Otherwise, applications remain down across the board – as is being widely reported in the media. Further cementing that businesses are competing for workers in a truly candidate-led market. This trend has been the case for the last quarter and doesn’t look to be changing any time soon.


Is Health & Social Care suffering from bad PR?


Perhaps a key casualty of the candidate-driven market is Health & Social Care. Vacancy numbers are up as stated above, but applications are down -9%. As a result, the number of applicants to roles is only 2:1. So, rather than seeing many job openings that welcome decent numbers of applications per role and diminish the competition, the demand for Health & Social Care roles doesn’t appear to be there – leaving employers scrambling for quality staff.


This could be down to several reasons. It wouldn’t be unfair to suggest that the sector may not have the most attractive employment proposition right now. Salaries are stagnant, hours long and pressure high as the country – and sector – continues dealing with the pandemic. Combined with a feeling of nervousness around a still very present pandemic, you have many contributing factors. Some private firms are offering as much as £10,000 in bonuses to entice people into the sector**. While this works for some, it isn’t sustainable or doable for the whole industry, so a different tactic may need to be employed.

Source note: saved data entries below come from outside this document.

(* ===== verification/HostClientFacts.v ===== *)
(** The host's client: over any socket it never panics, keeps its invariant,
    puts exactly the frames it sent on the wire, and never grants more credit
    than its window and what it received; its pump ends and does what the
    frames say. *)
From S2P Require Import Prelude Look LookFacts Effect VtTypes Utf8 Parser ParserFacts Screen Decimal ScreenFacts Engine EngineFacts Attach AttachFacts Ring Content Session SessionFacts Kernel Socket Viewport Text Input Cold ColdFacts HostClient.

Local Open Scope Z_scope.

(** ** The client's invariant *)

Section Host.
Context {K : Type} `{!SockOps K, !SockLaws K}.
Abbreviation T := (K * list SockEvent)%type.
Abbreviation C := (Client T).
Implicit Types (c : C).

Definition trace_of c : list SockEvent := snd (stream c).

(** The frames sent, as bytes on the wire and in the queue before it. *)
Definition wire c : list Z := wrote (trace_of c) ++ outbox c.
Fixpoint credits (fs : list Frame) : Z :=
  match fs with [] => 0 | f :: fs => match f with Credit k => k | _ => 0 end + credits fs end.

Lemma credits_snoc fs f : credits (fs ++ [f]) = credits fs + match f with Credit k => k | _ => 0 end.
Proof. induction fs as [|g fs IH]; cbn; [lia|]. rewrite IH. lia. Qed.

(** [n] counts the operations so far; [owed] is what the client has received
    and not yet granted, or still has to look at. *)
Record host_inv (n owed : Z) c : Prop := {
  hi_chip : engine_ok (chip c);
  hi_hist : len (history_rows c) <= MAX_HISTORY_ROWS;
  hi_off : 0 <= scroll_offset c <= len (history_rows c);
  hi_counts : 0 <= warm_path_violations c /\ 0 <= outstanding_credit c;
  hi_buf : bytes (buf (decoder c));
  hi_budget : outstanding_credit c + owed + 5 * warm_path_violations c + len (buf (decoder c))
              <= CREDIT_WINDOW + 5 * n + len (read_in (trace_of c)) /\
              outstanding_credit c + owed + len (buf (decoder c))
              <= CREDIT_WINDOW + len (read_in (trace_of c));
  hi_wire : exists fs, sends fs (wire c) /\ credits fs = outstanding_credit c;
}.

(** Far from the ends of the counters. *)
Definition LIMIT : Z := 2 ^ 28.
Definition room n c : Prop := 0 <= n /\ n + len (read_in (trace_of c)) <= LIMIT.

Lemma inv_small n owed c : host_inv n owed c -> room n c -> 0 <= owed ->
  warm_path_violations c < 2 ^ 31 /\ outstanding_credit c + owed < 2 ^ 31.
Proof.
  intros [_ _ _ Hc Hb Hbud _] [Hn Hr]. unfold LIMIT, CREDIT_WINDOW in *.
  pose proof (len_nonneg (buf (decoder c))). pose proof (len_nonneg (read_in (trace_of c))). lia.
Qed.

(** ** Sending *)

(** Only the socket, the queue and the count of violations change. *)
Definition io_step c c' (extra : list Z) (v : Z) : Prop :=
  exists k q, c' = c <| stream := k |> <| outbox := q |> <| warm_path_violations := v |> /\
    wrote (snd k) ++ q = wire c ++ extra /\ read_in (snd k) = read_in (trace_of c).

Lemma client_flush_eq c : safe (client_flush c) (fun '(_, c') => io_step c c' [] (warm_path_violations c)).
Proof.
  unfold client_flush. eapply safe_bind; [apply flush_outbox_eq|]. intros [[r q] k] (Hw & Hr & _).
  apply safe_ret. exists k, q. split; [by destruct c|]. split; [|done]. by rewrite app_nil_r.
Qed.

Definition violation f c : Z := if auditing c && negb (is_warm_path f) then 1 else 0.
(** ** A script that is ready *)

Definition script_ready (k : Script) (cs : list (list Z)) : Prop :=
  rx k = cs /\ Forall (fun c => c <> [] /\ bytes c /\ len c <= READ_CHUNK) cs.

#[export] Instance script_sock_ready : SockReady Script script_ready.
Proof.
  split.
  - intros k [Hrx _]. exists k. cbn. by rewrite Hrx.
  - intros k c cs [Hrx Hc]. apply Forall_cons in Hc as [(Hne & Hb & Hl) Hcs]. split; [done|].
    exists (mkScript cs (accepts k)). cbn [sock_read script_sock]. rewrite Hrx. case_if; [lia|].
    assert (map (fun b => b mod 256) c = c) as ->.
    { rewrite <- (map_id c) at 2. apply map_ext_in. intros b Hin. unfold bytes in Hb. rewrite Forall_forall in Hb.
      apply Z.mod_small. specialize (Hb b ltac:(by apply list_elem_of_In)). num. }
    rewrite take_ge by (unfold len in Hl; lia). by split.
  - intros k cs bs r k' [Hrx Hc]. cbn. destruct (accepts k) as [|a accs]; intros [= <- <-]; by split.
Qed.

Definition demo_surface : HostSurface := mkSurface (lit "Mono") Float.f32_one [] 8 3 None Float.f32_zero Float.f32_zero Float.f32_one false None.
Definition demo_host_frames : list Frame := [Data (lit "hi"); Data (elit "[c"); Exit 0].
Definition demo_host_wire : list (list Z) :=
  map (fun f => match encode f with Ok bs => bs | Err _ => [] end) demo_host_frames.
Definition demo_script : Script := mkScript (cut3 7 (concat demo_host_wire)) [4; 0; 100].

Definition demo_client : option (Client (Script * list SockEvent)) :=
  match connect_session (demo_script, []) demo_surface (Some 1) None with
  | Some (Ok _, Some c) => Some c
  | _ => None
  end.

Lemma demo_client_reach : exists c, demo_client = Some c /\ hreach 0 c /\ decoder c = decoder_new /\
  rx (fst (stream c)) = cut3 7 (concat demo_host_wire) /\ trace_of c = snd (stream c) /\ read_in (trace_of c) = [].
Proof.
  unfold demo_client. destruct (connect_session (demo_script, []) demo_surface (Some 1) None) as [[[[]|e] [c|]]|] eqn:E;
    try (vm_compute in E; discriminate E).
  exists c. split; [done|]. split.
  - apply (hreach_new demo_script demo_surface (Some 1) None c); [by repeat split|exact E].
  - vm_compute in E. injection E as <-. by split_and!.
Qed.

Lemma demo_chunks_ready k : rx k = cut3 7 (concat demo_host_wire) -> script_ready k (cut3 7 (concat demo_host_wire)).
Proof. intros Hrx. split; [exact Hrx|]. apply (bool_decide_unpack _). vm_compute. exact I. Qed.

Looking ahead: A focus on furlough


Though applications remain a challenge, the employment market is heading in a positive direction, and confidence is building in individual sectors.


The next hurdle to cross will be the curtain falling further on the furlough scheme, which is due to change again in August. From the 1st of August, employers will have to pay at least 20% of employee’s salaries, with the government picking up 60%. The increased onus on employers makes a significant difference in monthly payments for employers to keep furloughed staff. So, for example, a furloughed employee earning £20,000 costing £155 per month in June and £322 in July, will rise to £489 in August and September as the scheme comes to a close. This rise in cost will impact SMEs hugely in particular, plus those businesses where the bounceback after lockdown hasn’t entirely been reflected in the need to have all their staff back and working. 


While the July Labour Market Overview* from The Office of National Statistics reports that the redundancy rate from March to May 2021 has returned to pre-pandemic levels, the end of furlough could change all that with redundancies predicted over the summer as a direct result of the scheme finishing.